- [Task requirements]
Report every line in the listing below where the string "column" shows up.

[Provided data — start]

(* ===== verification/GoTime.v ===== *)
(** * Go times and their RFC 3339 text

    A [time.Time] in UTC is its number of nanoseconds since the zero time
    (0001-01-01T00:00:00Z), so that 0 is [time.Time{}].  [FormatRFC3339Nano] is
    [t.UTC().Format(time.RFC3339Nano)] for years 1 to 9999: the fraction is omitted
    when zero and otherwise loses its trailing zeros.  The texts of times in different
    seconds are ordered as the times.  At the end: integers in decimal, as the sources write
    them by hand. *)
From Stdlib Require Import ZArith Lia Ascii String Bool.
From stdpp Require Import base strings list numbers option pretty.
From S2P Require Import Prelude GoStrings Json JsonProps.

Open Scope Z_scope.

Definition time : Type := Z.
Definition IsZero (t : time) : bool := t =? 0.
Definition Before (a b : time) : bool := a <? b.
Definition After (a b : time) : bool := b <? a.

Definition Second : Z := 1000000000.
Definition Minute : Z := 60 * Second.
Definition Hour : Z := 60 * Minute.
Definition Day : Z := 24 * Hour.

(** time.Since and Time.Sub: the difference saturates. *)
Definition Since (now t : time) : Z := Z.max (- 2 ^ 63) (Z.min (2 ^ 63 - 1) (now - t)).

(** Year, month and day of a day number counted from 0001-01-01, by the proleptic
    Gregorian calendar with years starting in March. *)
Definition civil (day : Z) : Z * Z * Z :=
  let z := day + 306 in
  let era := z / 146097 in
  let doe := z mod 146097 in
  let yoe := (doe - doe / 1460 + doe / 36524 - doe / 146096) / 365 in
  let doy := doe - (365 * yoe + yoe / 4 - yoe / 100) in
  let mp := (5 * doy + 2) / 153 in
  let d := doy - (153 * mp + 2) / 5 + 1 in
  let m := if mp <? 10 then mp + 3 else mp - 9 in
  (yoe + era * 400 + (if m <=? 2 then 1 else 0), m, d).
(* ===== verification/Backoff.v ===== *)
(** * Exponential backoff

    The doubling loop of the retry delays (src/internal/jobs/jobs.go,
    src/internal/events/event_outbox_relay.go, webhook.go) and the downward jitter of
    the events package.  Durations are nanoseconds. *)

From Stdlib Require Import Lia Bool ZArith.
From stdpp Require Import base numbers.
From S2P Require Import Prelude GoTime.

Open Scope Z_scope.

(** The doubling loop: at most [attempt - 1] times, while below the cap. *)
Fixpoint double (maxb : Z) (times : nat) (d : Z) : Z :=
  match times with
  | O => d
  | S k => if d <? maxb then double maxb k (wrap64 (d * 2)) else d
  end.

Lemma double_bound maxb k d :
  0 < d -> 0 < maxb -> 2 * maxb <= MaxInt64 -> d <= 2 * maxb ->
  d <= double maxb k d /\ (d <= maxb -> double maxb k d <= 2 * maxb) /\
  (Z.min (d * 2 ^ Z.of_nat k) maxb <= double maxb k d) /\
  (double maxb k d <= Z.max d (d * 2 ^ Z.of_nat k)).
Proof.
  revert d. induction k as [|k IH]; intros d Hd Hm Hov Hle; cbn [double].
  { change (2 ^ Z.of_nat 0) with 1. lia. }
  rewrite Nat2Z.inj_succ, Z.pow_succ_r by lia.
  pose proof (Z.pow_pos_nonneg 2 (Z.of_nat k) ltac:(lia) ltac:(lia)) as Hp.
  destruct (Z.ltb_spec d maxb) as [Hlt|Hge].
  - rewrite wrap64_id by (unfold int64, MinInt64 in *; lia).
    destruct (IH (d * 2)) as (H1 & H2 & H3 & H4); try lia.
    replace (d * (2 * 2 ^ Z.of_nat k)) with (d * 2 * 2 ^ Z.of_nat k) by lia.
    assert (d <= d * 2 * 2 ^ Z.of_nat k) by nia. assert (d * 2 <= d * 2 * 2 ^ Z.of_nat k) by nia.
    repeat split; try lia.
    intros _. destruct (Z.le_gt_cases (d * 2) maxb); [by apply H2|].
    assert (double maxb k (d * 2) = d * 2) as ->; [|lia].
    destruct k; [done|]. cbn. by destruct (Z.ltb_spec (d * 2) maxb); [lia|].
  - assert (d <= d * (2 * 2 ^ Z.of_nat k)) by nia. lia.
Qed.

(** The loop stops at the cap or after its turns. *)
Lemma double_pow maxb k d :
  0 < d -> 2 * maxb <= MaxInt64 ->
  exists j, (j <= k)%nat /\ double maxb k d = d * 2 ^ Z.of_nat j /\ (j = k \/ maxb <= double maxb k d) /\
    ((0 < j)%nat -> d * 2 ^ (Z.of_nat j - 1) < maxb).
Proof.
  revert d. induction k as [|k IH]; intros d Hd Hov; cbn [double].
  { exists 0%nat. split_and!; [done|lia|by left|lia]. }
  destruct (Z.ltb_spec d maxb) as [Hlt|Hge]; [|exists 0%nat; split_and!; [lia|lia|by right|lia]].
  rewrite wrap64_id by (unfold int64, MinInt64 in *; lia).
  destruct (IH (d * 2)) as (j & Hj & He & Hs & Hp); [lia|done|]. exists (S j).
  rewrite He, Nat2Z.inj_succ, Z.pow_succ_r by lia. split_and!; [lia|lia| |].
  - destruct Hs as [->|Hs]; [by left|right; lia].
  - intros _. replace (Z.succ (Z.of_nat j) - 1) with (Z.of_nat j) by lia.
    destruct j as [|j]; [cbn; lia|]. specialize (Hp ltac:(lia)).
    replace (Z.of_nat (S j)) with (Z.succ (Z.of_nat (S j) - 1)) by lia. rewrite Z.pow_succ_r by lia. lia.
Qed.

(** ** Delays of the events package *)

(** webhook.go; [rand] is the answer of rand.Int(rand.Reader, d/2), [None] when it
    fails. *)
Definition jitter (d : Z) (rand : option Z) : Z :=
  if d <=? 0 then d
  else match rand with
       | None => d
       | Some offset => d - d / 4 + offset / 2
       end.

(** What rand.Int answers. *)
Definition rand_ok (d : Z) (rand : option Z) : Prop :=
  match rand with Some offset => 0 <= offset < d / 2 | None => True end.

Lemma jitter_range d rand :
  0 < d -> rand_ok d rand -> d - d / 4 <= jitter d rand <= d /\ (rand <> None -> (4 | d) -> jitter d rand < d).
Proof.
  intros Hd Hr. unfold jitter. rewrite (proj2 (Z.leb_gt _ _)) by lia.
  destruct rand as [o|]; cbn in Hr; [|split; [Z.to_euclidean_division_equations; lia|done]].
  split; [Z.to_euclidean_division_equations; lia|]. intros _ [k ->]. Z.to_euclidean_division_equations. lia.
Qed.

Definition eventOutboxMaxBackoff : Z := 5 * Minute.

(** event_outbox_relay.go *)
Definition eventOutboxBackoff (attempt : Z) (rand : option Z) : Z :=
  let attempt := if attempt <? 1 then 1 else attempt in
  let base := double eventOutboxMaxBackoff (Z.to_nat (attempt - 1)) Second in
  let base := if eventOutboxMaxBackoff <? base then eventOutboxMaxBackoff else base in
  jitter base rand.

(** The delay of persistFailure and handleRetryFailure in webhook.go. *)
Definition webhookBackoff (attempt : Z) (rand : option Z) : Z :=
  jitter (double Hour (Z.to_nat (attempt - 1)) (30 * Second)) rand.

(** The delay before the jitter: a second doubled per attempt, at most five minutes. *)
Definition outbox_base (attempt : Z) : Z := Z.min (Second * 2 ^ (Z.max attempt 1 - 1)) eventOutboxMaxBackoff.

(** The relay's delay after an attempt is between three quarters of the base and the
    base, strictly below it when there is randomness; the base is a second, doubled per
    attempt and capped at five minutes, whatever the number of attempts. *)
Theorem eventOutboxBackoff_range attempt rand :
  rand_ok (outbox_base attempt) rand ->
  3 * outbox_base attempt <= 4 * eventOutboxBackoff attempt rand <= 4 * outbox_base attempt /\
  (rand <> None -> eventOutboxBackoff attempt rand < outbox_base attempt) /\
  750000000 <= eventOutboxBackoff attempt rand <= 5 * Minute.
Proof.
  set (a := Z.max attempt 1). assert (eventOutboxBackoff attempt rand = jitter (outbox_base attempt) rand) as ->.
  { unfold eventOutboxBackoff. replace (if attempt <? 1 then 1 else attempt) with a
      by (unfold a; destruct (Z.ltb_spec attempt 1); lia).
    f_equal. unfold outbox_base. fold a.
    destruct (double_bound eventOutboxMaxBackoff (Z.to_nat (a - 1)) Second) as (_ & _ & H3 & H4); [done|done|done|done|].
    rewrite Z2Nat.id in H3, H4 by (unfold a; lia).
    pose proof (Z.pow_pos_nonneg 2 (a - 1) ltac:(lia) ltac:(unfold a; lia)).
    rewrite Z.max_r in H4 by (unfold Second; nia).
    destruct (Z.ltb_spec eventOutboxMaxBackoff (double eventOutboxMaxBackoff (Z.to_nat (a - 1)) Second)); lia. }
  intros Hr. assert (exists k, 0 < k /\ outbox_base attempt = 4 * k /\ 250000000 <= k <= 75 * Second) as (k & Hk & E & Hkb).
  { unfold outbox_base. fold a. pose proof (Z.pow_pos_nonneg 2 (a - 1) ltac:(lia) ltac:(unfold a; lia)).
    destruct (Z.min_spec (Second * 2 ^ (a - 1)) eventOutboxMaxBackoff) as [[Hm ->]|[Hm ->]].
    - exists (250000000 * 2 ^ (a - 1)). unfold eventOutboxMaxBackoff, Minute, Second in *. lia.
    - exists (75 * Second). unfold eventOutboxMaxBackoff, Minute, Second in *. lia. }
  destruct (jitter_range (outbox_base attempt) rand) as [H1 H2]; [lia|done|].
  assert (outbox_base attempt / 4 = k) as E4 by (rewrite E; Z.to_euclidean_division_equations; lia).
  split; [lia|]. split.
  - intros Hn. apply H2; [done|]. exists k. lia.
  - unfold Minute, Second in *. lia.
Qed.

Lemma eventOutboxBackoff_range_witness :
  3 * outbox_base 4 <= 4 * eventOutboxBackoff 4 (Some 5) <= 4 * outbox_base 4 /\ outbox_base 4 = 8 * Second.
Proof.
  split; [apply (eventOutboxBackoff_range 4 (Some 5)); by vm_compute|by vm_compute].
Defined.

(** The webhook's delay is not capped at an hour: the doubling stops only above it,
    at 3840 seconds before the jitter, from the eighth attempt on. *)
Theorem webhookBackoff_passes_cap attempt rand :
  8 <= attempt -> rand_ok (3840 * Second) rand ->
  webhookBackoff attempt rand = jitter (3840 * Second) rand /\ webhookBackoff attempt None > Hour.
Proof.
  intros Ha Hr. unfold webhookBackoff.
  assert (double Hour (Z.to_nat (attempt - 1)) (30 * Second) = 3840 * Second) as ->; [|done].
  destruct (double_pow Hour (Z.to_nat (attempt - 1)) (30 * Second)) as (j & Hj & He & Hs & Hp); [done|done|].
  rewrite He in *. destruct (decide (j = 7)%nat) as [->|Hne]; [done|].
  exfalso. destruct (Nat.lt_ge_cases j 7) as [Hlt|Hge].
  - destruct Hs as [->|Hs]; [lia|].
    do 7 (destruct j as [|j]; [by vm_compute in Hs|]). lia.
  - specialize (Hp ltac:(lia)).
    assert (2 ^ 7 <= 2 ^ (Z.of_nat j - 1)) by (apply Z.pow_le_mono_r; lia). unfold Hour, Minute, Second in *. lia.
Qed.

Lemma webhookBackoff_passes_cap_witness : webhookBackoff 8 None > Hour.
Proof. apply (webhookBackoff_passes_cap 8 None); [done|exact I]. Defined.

[Provided data — finish]
[Provided data — start]

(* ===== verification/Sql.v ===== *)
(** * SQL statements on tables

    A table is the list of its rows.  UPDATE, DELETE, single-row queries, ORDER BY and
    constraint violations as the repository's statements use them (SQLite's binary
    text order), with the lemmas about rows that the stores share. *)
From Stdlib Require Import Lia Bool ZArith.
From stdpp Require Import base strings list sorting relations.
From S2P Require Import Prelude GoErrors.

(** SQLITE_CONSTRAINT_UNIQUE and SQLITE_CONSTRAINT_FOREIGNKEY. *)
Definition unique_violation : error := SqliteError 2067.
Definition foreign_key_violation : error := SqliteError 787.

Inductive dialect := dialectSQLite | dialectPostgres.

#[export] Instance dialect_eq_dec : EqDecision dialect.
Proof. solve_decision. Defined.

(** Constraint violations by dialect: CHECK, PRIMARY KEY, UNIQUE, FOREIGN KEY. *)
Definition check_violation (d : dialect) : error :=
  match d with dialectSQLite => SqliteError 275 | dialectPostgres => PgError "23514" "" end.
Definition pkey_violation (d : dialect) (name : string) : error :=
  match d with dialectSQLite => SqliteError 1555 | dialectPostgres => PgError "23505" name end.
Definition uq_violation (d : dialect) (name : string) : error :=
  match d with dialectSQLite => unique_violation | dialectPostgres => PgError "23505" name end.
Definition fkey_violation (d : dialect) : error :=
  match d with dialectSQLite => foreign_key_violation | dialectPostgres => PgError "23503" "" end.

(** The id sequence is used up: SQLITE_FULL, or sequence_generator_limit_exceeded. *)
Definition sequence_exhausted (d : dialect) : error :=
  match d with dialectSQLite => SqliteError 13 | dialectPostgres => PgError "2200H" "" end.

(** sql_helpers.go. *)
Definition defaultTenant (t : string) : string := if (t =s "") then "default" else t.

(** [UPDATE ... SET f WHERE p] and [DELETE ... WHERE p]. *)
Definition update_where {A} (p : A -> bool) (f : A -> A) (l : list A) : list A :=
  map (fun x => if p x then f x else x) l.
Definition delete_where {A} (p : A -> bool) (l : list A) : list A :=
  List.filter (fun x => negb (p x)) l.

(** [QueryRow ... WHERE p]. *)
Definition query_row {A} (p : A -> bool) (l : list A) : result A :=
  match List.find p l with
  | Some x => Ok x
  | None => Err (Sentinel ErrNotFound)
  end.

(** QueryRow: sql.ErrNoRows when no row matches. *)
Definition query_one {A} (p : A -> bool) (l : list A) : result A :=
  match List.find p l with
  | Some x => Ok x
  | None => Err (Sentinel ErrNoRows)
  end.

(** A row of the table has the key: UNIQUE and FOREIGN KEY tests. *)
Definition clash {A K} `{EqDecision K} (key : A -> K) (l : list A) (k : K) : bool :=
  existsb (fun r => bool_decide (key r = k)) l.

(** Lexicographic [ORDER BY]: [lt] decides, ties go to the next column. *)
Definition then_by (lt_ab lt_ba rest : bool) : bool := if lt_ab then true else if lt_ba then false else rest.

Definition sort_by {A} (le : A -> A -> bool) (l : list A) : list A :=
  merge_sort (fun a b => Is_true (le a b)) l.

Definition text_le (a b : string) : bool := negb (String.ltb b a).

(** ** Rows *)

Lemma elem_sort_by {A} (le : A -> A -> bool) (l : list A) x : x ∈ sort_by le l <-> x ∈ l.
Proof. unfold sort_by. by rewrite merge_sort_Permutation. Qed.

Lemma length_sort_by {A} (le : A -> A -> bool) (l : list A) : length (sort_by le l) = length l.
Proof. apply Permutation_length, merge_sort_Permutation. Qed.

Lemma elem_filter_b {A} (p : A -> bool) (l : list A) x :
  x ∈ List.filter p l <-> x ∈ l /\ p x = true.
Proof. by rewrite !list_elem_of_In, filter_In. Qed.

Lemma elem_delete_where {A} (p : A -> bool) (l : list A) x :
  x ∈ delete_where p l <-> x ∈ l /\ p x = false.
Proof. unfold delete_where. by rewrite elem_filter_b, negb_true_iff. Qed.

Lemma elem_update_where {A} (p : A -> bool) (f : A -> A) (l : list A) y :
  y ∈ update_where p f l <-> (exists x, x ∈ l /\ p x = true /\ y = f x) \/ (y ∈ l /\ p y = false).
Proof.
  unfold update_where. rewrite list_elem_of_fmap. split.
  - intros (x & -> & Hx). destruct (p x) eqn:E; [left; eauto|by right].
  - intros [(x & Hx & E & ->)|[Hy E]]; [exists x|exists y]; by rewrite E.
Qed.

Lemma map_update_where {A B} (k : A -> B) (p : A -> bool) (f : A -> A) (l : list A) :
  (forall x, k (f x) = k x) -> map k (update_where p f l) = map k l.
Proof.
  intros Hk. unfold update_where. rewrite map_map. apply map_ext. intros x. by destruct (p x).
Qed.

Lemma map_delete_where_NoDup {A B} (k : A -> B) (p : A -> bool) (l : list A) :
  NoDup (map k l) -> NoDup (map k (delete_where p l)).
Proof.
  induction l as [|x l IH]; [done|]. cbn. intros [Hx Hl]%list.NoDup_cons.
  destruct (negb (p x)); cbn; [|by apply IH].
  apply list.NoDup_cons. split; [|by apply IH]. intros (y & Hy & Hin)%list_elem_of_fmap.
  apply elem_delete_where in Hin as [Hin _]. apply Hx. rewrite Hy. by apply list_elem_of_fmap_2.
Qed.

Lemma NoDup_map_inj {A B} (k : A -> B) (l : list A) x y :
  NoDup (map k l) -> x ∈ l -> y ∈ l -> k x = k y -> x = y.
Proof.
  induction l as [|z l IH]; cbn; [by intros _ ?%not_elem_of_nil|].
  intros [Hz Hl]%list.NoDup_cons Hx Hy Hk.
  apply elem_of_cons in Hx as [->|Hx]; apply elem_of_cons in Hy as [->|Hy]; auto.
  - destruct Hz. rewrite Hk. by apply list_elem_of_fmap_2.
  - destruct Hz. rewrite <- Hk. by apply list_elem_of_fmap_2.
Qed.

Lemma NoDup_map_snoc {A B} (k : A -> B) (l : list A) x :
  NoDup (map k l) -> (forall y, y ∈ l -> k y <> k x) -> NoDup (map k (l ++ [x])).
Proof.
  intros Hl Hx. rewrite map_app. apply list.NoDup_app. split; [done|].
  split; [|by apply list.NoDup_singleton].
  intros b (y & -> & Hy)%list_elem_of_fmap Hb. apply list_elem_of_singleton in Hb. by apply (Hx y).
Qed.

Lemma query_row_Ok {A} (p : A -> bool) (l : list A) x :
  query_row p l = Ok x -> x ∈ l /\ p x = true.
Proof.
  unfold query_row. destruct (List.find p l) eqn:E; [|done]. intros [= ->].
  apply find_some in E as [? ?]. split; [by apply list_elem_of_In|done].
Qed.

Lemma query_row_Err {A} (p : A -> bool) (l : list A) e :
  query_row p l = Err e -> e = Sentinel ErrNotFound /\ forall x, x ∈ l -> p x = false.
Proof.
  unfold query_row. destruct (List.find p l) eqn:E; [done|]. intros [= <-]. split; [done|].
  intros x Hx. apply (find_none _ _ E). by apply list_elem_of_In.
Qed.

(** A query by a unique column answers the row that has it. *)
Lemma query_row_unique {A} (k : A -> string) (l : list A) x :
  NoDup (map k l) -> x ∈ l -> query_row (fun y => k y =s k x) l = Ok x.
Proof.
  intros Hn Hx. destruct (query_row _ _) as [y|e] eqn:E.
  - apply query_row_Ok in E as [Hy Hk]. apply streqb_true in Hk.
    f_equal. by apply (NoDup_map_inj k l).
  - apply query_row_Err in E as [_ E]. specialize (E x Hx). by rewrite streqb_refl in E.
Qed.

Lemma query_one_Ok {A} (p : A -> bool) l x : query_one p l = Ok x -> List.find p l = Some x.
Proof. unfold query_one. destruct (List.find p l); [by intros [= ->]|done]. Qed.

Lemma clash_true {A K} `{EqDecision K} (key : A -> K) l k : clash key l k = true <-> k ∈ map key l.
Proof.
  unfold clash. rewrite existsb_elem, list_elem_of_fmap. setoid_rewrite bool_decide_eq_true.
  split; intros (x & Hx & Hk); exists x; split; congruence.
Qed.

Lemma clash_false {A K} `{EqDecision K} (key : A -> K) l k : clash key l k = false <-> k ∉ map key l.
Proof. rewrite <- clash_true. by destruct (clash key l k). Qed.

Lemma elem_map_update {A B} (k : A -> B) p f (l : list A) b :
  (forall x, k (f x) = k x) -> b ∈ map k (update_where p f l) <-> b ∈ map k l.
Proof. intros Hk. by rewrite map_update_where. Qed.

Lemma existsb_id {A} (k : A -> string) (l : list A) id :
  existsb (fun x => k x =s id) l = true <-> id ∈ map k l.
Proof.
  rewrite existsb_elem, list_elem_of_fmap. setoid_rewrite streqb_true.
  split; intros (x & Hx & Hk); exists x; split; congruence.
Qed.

[Provided data — finish]

- [Exercise response]
(** Lexicographic [ORDER BY]: [lt] decides, ties go to the next column. *)
(** A query by a unique column answers the row that has it. *)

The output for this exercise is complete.